Pinacoteca
The Pinacoteca is housed in a separate building on the far side of the Vatican’s main spine and ranks possibly as Rome’s best picture gallery, with works from the primeval to High Renaissance right up to the nineteenth century. Among primeval works, there are pieces by Crivelli, Lippi and the stunning Simoneschi triptych by Giotto of the Martyrdom of SS Peter and Paul, painted in the primeval 1300s for the old St Peter’s, where it remained until 1506 when it was removed for the rebuilding of the new church. Beyond the rich backdrops and elegantly clad figures of the Umbrian School painters, Perugino and Pinturicchio, Raphael has a room to himself, including three very important oil paintings, and, in climate-controlled glass cases, the tapestries that were prefabricated to his designs to be hung in the Sistine Chapel during conclave. (The cartoons from which these tapestries were prefabricated are now in the Victoria and Albert Museum in London.) Of the three paintings, there is the Transfiguration, which he had nearly completed when he died in 1520, and which was finished by his pupils; the Coronation of the Virgin, done when he was only 19 years old; and, on the left, the Madonna of Foglino, showing Ss John the Baptist, Francis of Assisi, and Jerome - painted as an offering from the donor for his life being spared after his house was struck by a cannonball (seen flying into the house in the centre of the painting).

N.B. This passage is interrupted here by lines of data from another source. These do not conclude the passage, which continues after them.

(* ===== verification/ModelWorld.v ===== *)
(** * A concrete cache, hex and world of commands for the runs

    Instances of the interfaces that stand for code outside of the repository (LruCache of
    BlobStore.v, Hex of Backend.v, CmdOs of CmdBackend.v) which keep their laws. Nothing but the witnesses depends on them. *)

From S2P Require Import Prelude Crypto Backend CmdBackend Blob BlobStore.

Module ModelWorld.

(** ** A least-recently-used cache: the most recent entry first *)

Definition others {V} (k : bytes) (l : list (bytes * V)) : list (bytes * V) :=
  filter (λ e, e.1 ≠ k) l.

Definition lookup_entry {V} (k : bytes) (l : list (bytes * V)) : option V :=
  snd <$> head (filter (λ e, e.1 = k) l).

#[local] Instance model_lru : LruCache := {|
  lru V := (nat * list (bytes * V))%type;
  lru_new V n := (n, []);
  lru_get_mut V k c :=
    match lookup_entry k c.2 with
    | Some v => (Some v, (c.1, (k, v) :: others k c.2))
    | None => (None, c)
    end;
  lru_set V k v c := (c.1, (λ e, if decide (e.1 = k) then (k, v) else e) <$> c.2);
  lru_insert V k v c := (c.1, take c.1 ((k, v) :: others k c.2));
|}.

Abbreviation to_map c := (list_to_map (M := gmap bytes _) c).

Lemma to_map_others {V} k (l : list (bytes * V)) : to_map (others k l) = base.delete k (to_map l).
Proof.
  induction l as [|[k' v] l IH]; [simpl; by rewrite delete_empty|]. unfold others in *. simpl.
  rewrite filter_cons. case_decide as Hk; simpl in *.
  - by rewrite IH, delete_insert_ne.
  - assert (k' = k) as -> by (destruct (decide (k' = k)); tauto). by rewrite IH, delete_insert_eq.
Qed.

Lemma to_map_lookup {V} k (l : list (bytes * V)) : to_map l !! k = lookup_entry k l.
Proof.
  induction l as [|[k' v] l IH]; [done|]. unfold lookup_entry in *. simpl.
  rewrite filter_cons. case_decide as Hk; simpl in *.
  - subst. apply lookup_insert_eq.
  - by rewrite lookup_insert_ne.
Qed.

Lemma to_map_take {V} n (l : list (bytes * V)) : to_map (take n l) ⊆ to_map l.
Proof.
  revert n. induction l as [|[k v] l IH]; intros [|n]; simpl; [done|done|apply map_empty_subseteq|].
  apply insert_mono, IH.
Qed.

Lemma to_map_set {V} k v (l : list (bytes * V)) :
  to_map ((λ e, if decide (e.1 = k) then (k, v) else e) <$> l) ⊆ <[k := v]> (to_map l).
Proof.
  induction l as [|[k' v'] l IH]; [apply map_empty_subseteq|]. csimpl.
  case_decide as Hk; simpl in *.
  - subst. etrans; [apply insert_mono, IH|]. by rewrite !insert_insert_eq.
  - rewrite (insert_insert_ne _ k) by done. by apply insert_mono.
Qed.

#[local] Instance model_lru_laws : LruCacheLaws.
Proof.
  refine (@Build_LruCacheLaws model_lru (λ V c, to_map c.2) _ _ _ _).
  - done.
  - intros V k [n l]. simpl. rewrite to_map_lookup. destruct (lookup_entry k l) as [v|] eqn:E; [|done].
    split; [done|]. simpl. rewrite to_map_others, insert_delete_eq. apply insert_id.
    by rewrite to_map_lookup.
  - intros V k v [n l]. apply to_map_set.
  - intros V k v [n l]. etrans; [apply to_map_take|]. simpl.
    by rewrite to_map_others, insert_delete_eq.
Defined.

(** ** Names as they are *)

#[local] Instance model_hex : Hex := {| hex_encode b := b; from_hex b := Some b |}.
#[local] Instance model_hex_laws : HexLaws.
Proof. done. Qed.

(** ** Commands: a put takes three polls; those that [fails] picks exit with an error *)

Record World := mkWorld {
  next_child : nat;
  polls_left : gmap nat nat;
  pending_puts : gmap nat (bytes * bytes);
  objects : gmap bytes bytes;
}.

Definition new_world : World := mkWorld 0 ∅ ∅ ∅.

Definition polls (w : World) (c : nat) : nat := default 0 (polls_left w !! c).

Definition model_os (fails : nat → bool) : CmdOs := {|
  world := World;
  child := nat;
  spawn_put name w :=
    let c := next_child w in
    (Ok c, mkWorld (S c) (<[c := 3]> (polls_left w)) (<[c := (name, [])]> (pending_puts w)) (objects w));
  write_stdin c data w :=
    (Ok (), mkWorld (next_child w) (polls_left w)
       (alter (λ p, (p.1, p.2 ++ data)) c (pending_puts w)) (objects w));
  child_try_wait c w :=
    if decide (polls w c = 0) then (Ok (Some (Exited (if fails c then 1 else 0)%Z)), w)
    else (Ok None, mkWorld (next_child w) (<[c := polls w c - 1]> (polls_left w)) (pending_puts w)
            (objects w));
  child_wait c w :=
    if fails c then (Ok (Exited 1), w)
    else (Ok (Exited 0), mkWorld (next_child w) (polls_left w) (pending_puts w)
            (from_option (λ p, <[p.1 := p.2]> (objects w)) (objects w) (pending_puts w !! c)));
  output_get name w := (Ok (default [] (objects w !! name)), w);
  output_delete name w := (Ok (), mkWorld (next_child w) (polls_left w) (pending_puts w)
    (base.delete name (objects w)));
  output_list w := (Ok (concat ((λ n, n ++ [newline]) <$> (map_to_list (objects w)).*1)), w);
|}.

Lemma model_poll_ends c w :
  ∃ r w', @child_try_wait (model_os (λ _, false)) c w = (Ok r, w') ∧
    (∀ c', polls w' c' ≤ polls w c') ∧ (if r then polls w c = 0 else polls w' c < polls w c).
Proof.
  simpl. case_decide as Hc; [by exists (Some (Exited 0)), w|]. eexists None, _. split; [done|].
  unfold polls in *. simpl. split.
  - intros c'. destruct (decide (c' = c)) as [->|]; [rewrite lookup_insert_eq|by rewrite lookup_insert_ne].
    simpl. lia.
  - rewrite lookup_insert_eq. simpl. lia.
Qed.

Lemma model_wait_ends c w :
  polls w c = 0 → ∃ w', @child_wait (model_os (λ _, false)) c w = (Ok (Exited 0), w') ∧
    ∀ c', polls w' c' ≤ polls w c'.
Proof. intros _. simpl. by eexists. Qed.

End ModelWorld.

Leonardo’s St Jerome, in the next room, is unfinished too, but it’s a remarkable piece of work, with Jerome a rake-like ascetic torn between suffering and a good meal. Look closely at this painting and you can see that a ten-inch square, the saint’s head, has been reglued to the canvas after the painting was used as upholstery for a stool in a cobbler’s shop in Rome for a number of years. Caravaggio’s Descent from the Cross in the next room but one, however, gets more attention, a warts ‘n’ all canvas that unusually shows the Virgin Mary as a middle-aged mother grieving over her dead son, while the men placing Christ’s body on the bier are obviously models that the artist recruited from the city streets - a realism that is imitated successfully by Reni’s Crucifixion of St Peter in the same room. Take a look also at the most gruesome painting in the collection, Poussin’s Martyrdom of St Erasmus, which shows the fear stretched out on a plateau with his hands bound above his head in the process of having his small intestine wound onto a drum - basically being “drawn” prior to “quartering”.